誰でも最初は真似から始まる。そもそも学ぶという言葉は真似ぶから転じたものだという。この生まれたら必ずできる生物が遺伝的に受け継ぐ遺産というものには限りがある。例えば卵から生まれたばかりのひなはその時点で鳴くし、動くものを親として認識しついていく刷り込みといった驚くほど精緻な行動が最初から組み込まれている。

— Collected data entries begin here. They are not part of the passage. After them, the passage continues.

(** ** files.go and the thread accessors *)



(** X27.  [ListFiles], [GetFile] and [DownloadFile] return a value only
    when the server answered 200, other 2xx statuses excluded; the value is
    then the decoding of the body, and for a download the body itself. *)
Theorem files_value_means_200 {rt : GoRuntime} (env : Env)
    (File FileListResponse : Type)
    (decode_File : string -> result File)
    (decode_FileListResponse : string -> result FileListResponse)
    (c : Client) (fileID : string) (limit offset : Z) (w : World) :
  (forall v : FileListResponse,
      fst (ListFiles env FileListResponse decode_FileListResponse c
             limit offset w) = Ok v ->
      exists resp : Response,
        fst (doRequest env c "GET"
               ("/files?limit=" ++ itoa limit ++ "&offset=" ++ itoa offset)
               None w) = Ok resp
        /\ StatusCode resp = 200%Z
        /\ decode_FileListResponse (Body resp) = Ok v)
  /\ (forall v : File,
         fst (GetFile env File decode_File c fileID w) = Ok v ->
         exists resp : Response,
           fst (doRequest env c "GET" ("/files/" ++ fileID) None w)
           = Ok resp
           /\ StatusCode resp = 200%Z
           /\ decode_File (Body resp) = Ok v)
  /\ (forall bytes : string,
         fst (DownloadFile env c fileID w) = Ok bytes ->
         exists resp : Response,
           fst (doRequest env c "GET" ("/files/" ++ fileID ++ "/content")
                  None w) = Ok resp
           /\ StatusCode resp = 200%Z
           /\ Body resp = bytes).
Proof.
  unfold ListFiles, GetFile, DownloadFile, bind, ret.
  split; [|split].
  - intros v.
    destruct (doRequest env c "GET"
                ("/files?limit=" ++ itoa limit ++ "&offset=" ++ itoa offset)
                None w) as [[resp|e] w1]; simpl; [|discriminate].
    destruct (Z.eqb_spec (StatusCode resp) 200) as [Hc|Hc]; simpl;
      [|discriminate].
    destruct (decode_FileListResponse (Body resp)) as [v'|e] eqn:Hd; simpl;
      [|discriminate].
    intros H. injection H as <-. exists resp. auto.
  - intros v.
    destruct (doRequest env c "GET" ("/files/" ++ fileID) None w)
      as [[resp|e] w1]; simpl; [|discriminate].
    destruct (Z.eqb_spec (StatusCode resp) 200) as [Hc|Hc]; simpl;
      [|discriminate].
    destruct (decode_File (Body resp)) as [v'|e] eqn:Hd; simpl;
      [|discriminate].
    intros H. injection H as <-. exists resp. auto.
  - intros bytes.
    destruct (doRequest env c "GET" ("/files/" ++ fileID ++ "/content")
                None w) as [[resp|e] w1]; simpl; [|discriminate].
    destruct (Z.eqb_spec (StatusCode resp) 200) as [Hc|Hc]; simpl;
      [|discriminate].
    intros H. injection H as <-. exists resp. auto.
Qed.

その一方で真似ぶことを前提とした行動もある。例えばウグイスは上手に鳴くためにはお手本がなければいけない。ある時期までにきれいなウグイスの鳴き声を聞いていないと一生下手な鳴き声で過ごしていかなければならない。つまり先天的に歌う喉も音を聞き分ける耳も持っているはずなのに、使う術が永遠にうしなわれてしまうのである。

 

人間の構造はウグイスよりも文化的なものが多いから遺伝的に最初から組み込まれた動きではない行為が驚くほど多い。それらは誰かから教えてもらったり、自分で見て学習していくしかない。脳内にある観察している相手の動きを見て自然と真似ようとするミラーニューロンはこの真似びに一役買っていると思われる。こうした文化的な遺伝子をドーキンスが言うみたいにミームというのであれば、ウグイスやサルだってミームを活かしていることに間違いはないのだ。

 

サルのミームに関しては宮崎県串間市にある幸島で観察された海で芋を洗ってから食べるサルが確認されてからその行為が広まっていきついには世代を超えて継承された事例がある。

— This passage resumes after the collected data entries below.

Lemma positive_successor (n : nat) : not_positive_number (VNum (Z.of_nat n + 1)) = false.
Proof. cbn. by destruct (Z.leb_spec (Z.of_nat n + 1) 0); [lia|]. Qed.

Lemma generated_text_ok (texts : list value) i :
  texts = titles ∨ texts = bodies ∨ texts = names →
  (i < 5)%nat →
  not_nonempty_string (element texts i) = false ∧ truthy (element texts i) = true.
Proof.
  intros [-> | [-> | ->]] Hi;
    destruct i as [|[|[|[|[|i]]]]]; try lia; by vm_compute.
Qed.

Lemma generated_email_ok i :
  (i < 5)%nat →
  ∃ s, element emails i = VStr s ∧ Text.isValidEmail s = true.
Proof.
  intros Hi. destruct i as [|[|[|[|[|i]]]]]; try lia; eexists; split; reflexivity.
Qed.

(** X8. Whatever [Math.random] returns, as long as the two list indices
    drawn from it fall inside their lists, the object that
    [generateRandomPostData()] builds without overrides reads back through
    [PostDTO.fromJson] as a DTO that passes [validate()], without an [id]
    and with the drawn [userId], which is at least 1. *)
Theorem generateRandomPostData_valid (draw1 draw2 draw3 : nat) :
  (draw2 < 5)%nat → (draw3 < 5)%nat →
  ∃ d, PostDTO.fromJson R (generateRandomPostData draw1 draw2 draw3 VUndefined) = Ok d
       ∧ isValid (PostDTO.validate d) = true
       ∧ PostDTO.id d = VNull
       ∧ PostDTO.userId d = VNum (Z.of_nat draw1 + 1).
Proof.
  intros H2 H3.
  destruct (generated_text_ok titles draw2 ltac:(auto) H2) as [Htitle Htitle'].
  destruct (generated_text_ok bodies draw3 ltac:(auto) H3) as [Hbody Hbody'].
  change (generateRandomPostData draw1 draw2 draw3 VUndefined)
    with (VObj [ ("userId", VNum (Z.of_nat draw1 + 1));
                 ("title", element titles draw2);
                 ("body", element bodies draw3) ]).
  unfold PostDTO.fromJson. rewrite !get_object.
  cbn [assoc String.eqb Ascii.eqb Bool.eqb mbind result_bind].
  change (Object_prototype_get VObjectPrototype "id") with VUndefined.
  unfold or_else. rewrite truthy_successor, Htitle', Hbody'. cbn [truthy].
  eexists. split; [reflexivity|].
  unfold PostDTO.constructor, PostDTO.validate, report, push_if.
  cbn [PostDTO.id PostDTO.userId PostDTO.title PostDTO.body default_to].
  rewrite !(default_to_id _ (element _ _)) by (by apply truthy_defined).
  rewrite positive_successor, Htitle, Hbody. by cbn.
Qed.

(** X9. Likewise for [generateRandomCommentData(postId)] when [postId]
    is falsy (a post number is then drawn) or a number above zero (it is
    then kept): the object reads back through [CommentDTO.fromJson] as a
    DTO that passes [validate()]. *)
Theorem generateRandomCommentData_valid (draw1 draw2 draw3 : nat) (postId : value) :
  (draw2 < 5)%nat → (draw3 < 5)%nat →
  truthy postId = false ∨ (∃ n, postId = VNum n ∧ 0 < n) →
  ∃ d, CommentDTO.fromJson R (generateRandomCommentData draw1 draw2 draw3 postId VUndefined)
       = Ok d
       ∧ isValid (CommentDTO.validate d) = true
       ∧ CommentDTO.postId d = (if truthy postId then postId else VNum (Z.of_nat draw1 + 1)).
Proof.
  intros H2 H3 Hpost.
  destruct (generated_text_ok names draw2 ltac:(auto) H2) as [Hname Hname'].
  destruct (generated_email_ok draw3 H3) as (s & Hemail & Hs).
  set (post := if truthy postId then postId else VNum (Z.of_nat draw1 + 1)).
  assert (Hpost' : truthy post = true ∧ not_positive_number post = false).
  { unfold post. destruct Hpost as [-> | (n & -> & Hn)].
    - split; [apply truthy_successor|apply positive_successor].
    - assert (Hn' : truthy (VNum n) = true)
        by (cbn; by destruct (Z.eqb_spec n 0); [lia|]).
      rewrite Hn'. split; [done|].
      unfold not_positive_number. cbn [is_null negb andb].
      by destruct (Z.leb_spec n 0); [lia|]. }
  destruct Hpost' as [Htruthy Hpositive].
  change (generateRandomCommentData draw1 draw2 draw3 postId VUndefined)
    with (VObj [ ("postId", post); ("name", element names draw2);
                 ("email", element emails draw3);
                 ("body", VStr "This is a test comment with some content for testing purposes.") ]).
  unfold CommentDTO.fromJson. rewrite !get_object.
  cbn [assoc String.eqb Ascii.eqb Bool.eqb mbind result_bind].
  change (Object_prototype_get VObjectPrototype "id") with VUndefined.
  rewrite Hemail. unfold or_else. rewrite Htruthy, Hname'.
  assert (Hemail' : truthy (VStr s) = true).
  { pose proof (isValidEmail_not_blank s Hs) as Hblank. by destruct s. }
  rewrite Hemail'. cbn [truthy String.eqb Ascii.eqb Bool.eqb negb].
  eexists. split; [reflexivity|].
  unfold CommentDTO.constructor, CommentDTO.validate, report, push_if, CommentDTO.push_email.
  cbn [CommentDTO.id CommentDTO.postId CommentDTO.name CommentDTO.email CommentDTO.body
       default_to].
  rewrite !(default_to_id _ (element _ _)), (default_to_id _ post) by (by apply truthy_defined).
  rewrite Hpositive, Hname, (isValidEmail_not_blank s Hs), Hs.
  split; [|done]. by vm_compute.
Qed.

(** X10. Overrides win in both generators: a key of the [overrides]
    object has the override's value in the result, and every generated
    property that is not overridden is kept. *)
Theorem generate_overrides (draw1 draw2 draw3 : nat) (postId : value)
    (overrides : list (string * value)) (k : string) :
  (∃ post,
      generateRandomPostData draw1 draw2 draw3 (VObj overrides) = VObj post
      ∧ assoc k post
        = match assoc k overrides with
          | Some v => Some v
          | None => assoc k [ ("userId", VNum (Z.of_nat draw1 + 1));
                              ("title", element titles draw2);
                              ("body", element bodies draw3) ]
          end)
  ∧ (∃ comment,
        generateRandomCommentData draw1 draw2 draw3 postId (VObj overrides) = VObj comment
        ∧ assoc k comment
          = match assoc k overrides with
            | Some v => Some v
            | None =>
                assoc k [ ("postId", if truthy postId then postId
                                     else VNum (Z.of_nat draw1 + 1));
                          ("name", element names draw2);
                          ("email", element emails draw3);
                          ("body", VStr "This is a test comment with some content for testing purposes.") ]
            end).
Proof.
  split; eexists; (split; [reflexivity|]); cbn [default_to]; apply assoc_spread.
Qed.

そういった真似ることから動物は遺伝以上の情報を次世代につなげていけるようになったと思うと何とも不思議な感じがする。私という個体が死んで遺伝子すらも残せなかったとしても、誰かが文化を継承していてくれればその文化は次の遺伝的には関係のない次世代にもつながっていくのである。

 

情報が氾濫して何が正しくて何が間違っているのか見当もつかないような時代の中で、そうした喧噪の中で失われていく文化が多数あるように思う。それは一時期の流行りのようなものかもしれないし、どこかの少数民族が使っていた長い歴史をもっていた言語かもしれない。

 

今我々は歌を忘れたウグイスになりつつあるのかもしれない。誰もかつての鳴き声を覚えていなければ、ウグイスはホーホケキョとなくという常識も通用はしないのだ。でもそれでその殻を破ったウグイスはもっと素晴らしい歌にたどり着くのかもしれない。正解なんてものはないのかもしれない。

 

けれども考えてはいなくてはならない。制限ある時間と能力の中で何に継承する価値のあるものだと捉え、何を真似ぶのか。そしてそれを誰かに真似してもらう機会をどのようにつくるのか。これは自分では手の出せない遺伝子とは違い、ミームはあくまで個人の意思で選択できる範囲にあるということだ。文化はそういう視点から見てみてもいいのではないかとぼんやり考えてみる。